The expected answer is every line from the material below that has the word "simpl".
=== Begin Enclosure ===
(* ===== verification/SmpTheorems.v ===== *)
(** * Theorems on the start of the application processors *)

From S2P Require Import Terminal64.
From S2P Require Import Prelude Memory Machine Runs KernLock NKern FrameSource.
From S2P Require Import Heap HeapSpec HeapMem HeapProof HeapClient HeapTheorems.
From S2P Require Import Memmap MemmapTheorems Paging PagingSpec PagingProof PagingSpaces PagingUser PagingTheorems.
From S2P Require Import AddressSpaces Sched64 Keyboard Fpu Gdt64 Gdt64Theorems Acpi AcpiTheorems.
From S2P Require Import Apic ApicTheorems Idt IdtTheorems Kernel64 Smp.

(** ** The inter-processor interrupts *)

(** A write to the interrupt command register of the boot CPU. *)
Definition is_icr (e : event) : bool :=
  match e with
  | EMmio32 a _ => (a =? 0xFEE00300) || (a =? 0xFEE00310)
  | _ => false
  end.

(** What the command register means (Intel SDM, volume 3, 10.6.1): the destination in
    bits 24 to 31 of the high word; INIT is delivery mode 5, STARTUP is mode 6 with the
    page of the entry point as vector. *)
Inductive ipi := INIT (dest : Z) | STARTUP (dest page : Z) | OTHER.

Definition ipi_of (hi lo : Z) : ipi :=
  if (lo / 2 ^ 8) mod 8 =? 5 then INIT (hi / 2 ^ 24)
  else if (lo / 2 ^ 8) mod 8 =? 6 then STARTUP (hi / 2 ^ 24) (lo mod 256)
  else OTHER.

(** Writing the low word sends the interrupt. *)
Fixpoint ipis (hi : Z) (t : list event) : list ipi :=
  match t with
  | [] => []
  | EMmio32 a v :: t' =>
      if a =? 0xFEE00310 then ipis v t'
      else if a =? 0xFEE00300 then ipi_of hi v :: ipis hi t'
      else ipis hi t'
  | _ :: t' => ipis hi t'
  end.

Definition start_sequence (id : Z) : list ipi := [INIT id; STARTUP id 8; STARTUP id 8].

(** Events without a command leave the sequence alone. *)
Lemma ipis_none hi t t' : Forall (fun e => is_icr e = false) t -> ipis hi (t ++ t') = ipis hi t'.
Proof.
  induction 1 as [|e t He _ IH]; [done|]. cbn [app ipis]. destruct e; try done. cbn [is_icr] in He.
  apply orb_false_iff in He as [-> ->]. done.
Qed.

Definition icr_writes (id : Z) : list event :=
  let hi := EMmio32 0xFEE00310 (id * 2 ^ 24) in
  [hi; EMmio32 0xFEE00300 0x4500; hi; EMmio32 0xFEE00300 0x4608; hi; EMmio32 0xFEE00300 0x4608].

Lemma send_run id (s : machine) :
  0 <= id < 256 -> send_init_sipi_sipi id s = Done tt s (icr_writes id).
Proof.
  intros Hid. unfold send_init_sipi_sipi, icr_write, crude_delay.
  rewrite shiftl_arith, u32_small by lia. reflexivity.
Qed.

Lemma icr_writes_ipis id hi t :
  0 <= id < 256 -> exists hi', ipis hi (icr_writes id ++ t) = start_sequence id ++ ipis hi' t.
Proof.
  intros Hid. exists (id * 2 ^ 24). unfold icr_writes, start_sequence. cbn [app ipis Z.eqb Pos.eqb].
  unfold ipi_of. change ((0x4500 / 2 ^ 8) mod 8 =? 5) with true.
  change ((0x4608 / 2 ^ 8) mod 8 =? 5) with false. change ((0x4608 / 2 ^ 8) mod 8 =? 6) with true.
  change (0x4608 mod 256) with 8. cbv iota. by rewrite Z.div_mul by lia.
Qed.
(* ===== verification/Main64Theorems.v ===== *)
(** * Theorems on the boot sequence *)

From S2P Require Import Terminal64.
From S2P Require Import Prelude Memory Machine Runs KernLock NKern FrameSource.
From S2P Require Import Heap HeapSpec HeapMem HeapProof HeapClient HeapTheorems HeapSelfTest.
From S2P Require Import Memmap MemmapTheorems Paging PagingSpec PagingProof PagingSpaces PagingUser PagingTheorems.
From S2P Require Import AddressSpaces Sched64 Sched64Spec Sched64Proof Sched64Run Sched64Create Sched64Theorems.
From S2P Require Import Keyboard Fpu Gdt64 Gdt64Theorems Acpi Apic Idt Kernel64 Smp SmpTheorems Main64.

(** ** Order of events *)

(** Every [b] in the trace comes after an [a]. *)
Definition precedes (a b : event) (t : list event) : Prop :=
  forall t1 t2, t = t1 ++ b :: t2 -> a ∈ t1.

(** Every run of [m] that returns has caused [e]. *)
Definition emits {S A} (e : event) (m : M S A) : Prop :=
  forall s a s' t, m s = Done a s' t -> e ∈ t.

Section Order.
Context {S : Type}.

Lemma emits_emit e : emits e (emit (S := S) e).
Proof. intros s a s' t [= _ _ <-]. apply list_elem_of_here. Qed.

Lemma emits_l {A B} e (m : M S A) (f : A -> M S B) : emits e m -> emits e (bind m f).
Proof.
  intros Hm s b s' t. unfold bind. destruct (m s) as [a s1 t1| |] eqn:E; [|done..].
  destruct (f a s1) as [b' s2 t2| |]; simpl; [|done..]. intros [= -> -> <-].
  apply elem_of_app. left. by eapply Hm.
Qed.

Lemma emits_r {A B} e (m : M S A) (f : A -> M S B) : (forall a, emits e (f a)) -> emits e (bind m f).
Proof.
  intros Hf s b s' t. unfold bind. destruct (m s) as [a s1 t1| |]; [|done..].
  destruct (f a s1) as [b' s2 t2| |] eqn:E; simpl; [|done..]. intros [= -> -> <-].
  apply elem_of_app. right. by eapply Hf.
Qed.

Lemma emits_zoom {T A} e (view : S -> T) upd (m : M T A) : emits e m -> emits e (zoom view upd m).
Proof.
  intros Hm s a s' t. unfold zoom. destruct (m (view s)) as [b s1 t1| |] eqn:E; [|done..].
  intros [= -> _ <-]. by eapply Hm.
Qed.
(** The kernel's tables are frames of the pool, of which at most [n] are taken. *)
Record early (p : paging memmap) (pds : list (Z * Z)) (K : Z -> Z) (n : Z) : Prop := {
  ea_kmap : kmap fp p pds K;
  ea_inactive : map_active (p_source p) = false;
  ea_avail : exists k, 3 <= k <= n /\ avail fp p = (fun j => fp + 4096 * j) <$> seqZ k (POOL_FRAMES - k);
  ea_tables : Forall in_pool (kernel_tables pds p);
  ea_user : pd_of pds 1 = None
}.

(** What a step on the page tables leaves alone. *)
Definition pool_only (p p' : paging memmap) : Prop :=
  p_source p' = p_source p /\
  forall x, ~ (fp <= x < fp + 4096 * POOL_FRAMES) -> p_mem p' x = p_mem p x.

Lemma pool_frame_ok j : 0 <= j < POOL_FRAMES -> frame_ok (fp + 4096 * j).
Proof.
  intros Hj. destruct image_pool_ok as (Ha & Hl & Hh). unfold frame_ok, POOL_FRAMES in *. dlia.
Qed.

Lemma pool_frame_range t x : in_pool t -> t <= x < t + 4096 -> fp <= x < fp + 4096 * POOL_FRAMES.
Proof. intros (j & Hj & ->) Hx. lia. Qed.

Lemma paging_init_early (p : paging memmap) :
  map_active (p_source p) = false -> next_frame p = 0 ->
  runs (paging_init_kernel_map fp) p (fun _ p' =>
    early p' [(0, fp + 8192)] identity_1gb 3 /\ pool_only p p').
Proof.
  intros Ha Hn. assert (at_boot fp p) as Hb by (split; [apply image_pool_ok|done]).
  destruct (boot_frames fp p Hb) as (W & V & O).
  destruct (paging_init_run fp p _ _ _ _ W V O) as (p' & E & K4 & K3 & V' & W' & M').
  assert (p_source p' = p_source p) as Hs by (exact (paging_init_source (FO := memmap_source_ops) fp (p_source p) Ha p eq_refl _ _ _ E)).
  eapply runs_done; [exact E|]. split.
  - split; [|by rewrite Hs|by exists 3| |done].
    + by apply (paging_init_kmap fp p p' fp (fp + 4096) (fp + 8192)
        ((fun k => fp + 4096 * k) <$> seqZ 3 61)).
    + unfold kernel_tables, in_pool, POOL_FRAMES. rewrite K4, K3. cbn [fmap list_fmap snd].
      repeat constructor; [exists 0|exists 1|exists 2]; lia.
  - split; [done|]. intros x Hx. rewrite M'. unfold POOL_FRAMES in Hx. unfold set_entry.
    rewrite !store_out by lia. rewrite (proj2 (fill64_spec 512 _ _ _ identity_entry)) by lia.
    rewrite !zero_only by lia. done.
Qed.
=== End Enclosure ===
▶ **REPLY**
  destruct (f a s1) as [b' s2 t2| |]; simpl; [|done..]. intros [= -> -> <-].
  destruct (f a s1) as [b' s2 t2| |] eqn:E; simpl; [|done..]. intros [= -> -> <-].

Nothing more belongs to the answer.